Stored data
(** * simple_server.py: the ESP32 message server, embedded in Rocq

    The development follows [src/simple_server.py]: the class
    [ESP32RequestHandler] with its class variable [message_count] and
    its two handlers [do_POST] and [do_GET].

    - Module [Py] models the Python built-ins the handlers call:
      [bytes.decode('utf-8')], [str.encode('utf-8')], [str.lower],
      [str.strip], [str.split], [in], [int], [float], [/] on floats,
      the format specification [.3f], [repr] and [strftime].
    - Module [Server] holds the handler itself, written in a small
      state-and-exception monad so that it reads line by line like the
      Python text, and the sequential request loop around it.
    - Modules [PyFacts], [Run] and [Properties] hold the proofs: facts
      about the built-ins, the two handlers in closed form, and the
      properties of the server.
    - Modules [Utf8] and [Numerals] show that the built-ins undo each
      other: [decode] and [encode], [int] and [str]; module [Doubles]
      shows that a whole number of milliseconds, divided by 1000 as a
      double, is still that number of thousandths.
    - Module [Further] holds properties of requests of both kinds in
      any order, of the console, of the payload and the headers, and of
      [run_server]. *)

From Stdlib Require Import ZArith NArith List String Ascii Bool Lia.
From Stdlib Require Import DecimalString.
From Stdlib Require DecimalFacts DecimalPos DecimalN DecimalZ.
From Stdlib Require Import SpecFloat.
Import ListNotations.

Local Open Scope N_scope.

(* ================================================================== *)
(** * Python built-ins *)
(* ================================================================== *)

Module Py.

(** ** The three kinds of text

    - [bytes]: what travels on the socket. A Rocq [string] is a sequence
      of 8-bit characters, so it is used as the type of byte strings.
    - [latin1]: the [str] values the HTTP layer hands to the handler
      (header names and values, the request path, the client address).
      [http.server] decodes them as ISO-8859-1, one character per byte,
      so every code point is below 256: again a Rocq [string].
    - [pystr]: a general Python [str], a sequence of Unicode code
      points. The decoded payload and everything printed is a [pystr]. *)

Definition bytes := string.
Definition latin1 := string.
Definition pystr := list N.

_Task goal_
What you return should be exactly the lines above, starting at the one with "- Module [Server]" and ending at the one with "[run_server]. *)", and nothing else.

_Solved problem_
    - Module [Server] holds the handler itself, written in a small
      state-and-exception monad so that it reads line by line like the
      Python text, and the sequential request loop around it.
    - Modules [PyFacts], [Run] and [Properties] hold the proofs: facts
      about the built-ins, the two handlers in closed form, and the
      properties of the server.
    - Modules [Utf8] and [Numerals] show that the built-ins undo each
      other: [decode] and [encode], [int] and [str]; module [Doubles]
      shows that a whole number of milliseconds, divided by 1000 as a
      double, is still that number of thousandths.
    - Module [Further] holds properties of requests of both kinds in
      any order, of the console, of the payload and the headers, and of
      [run_server]. *)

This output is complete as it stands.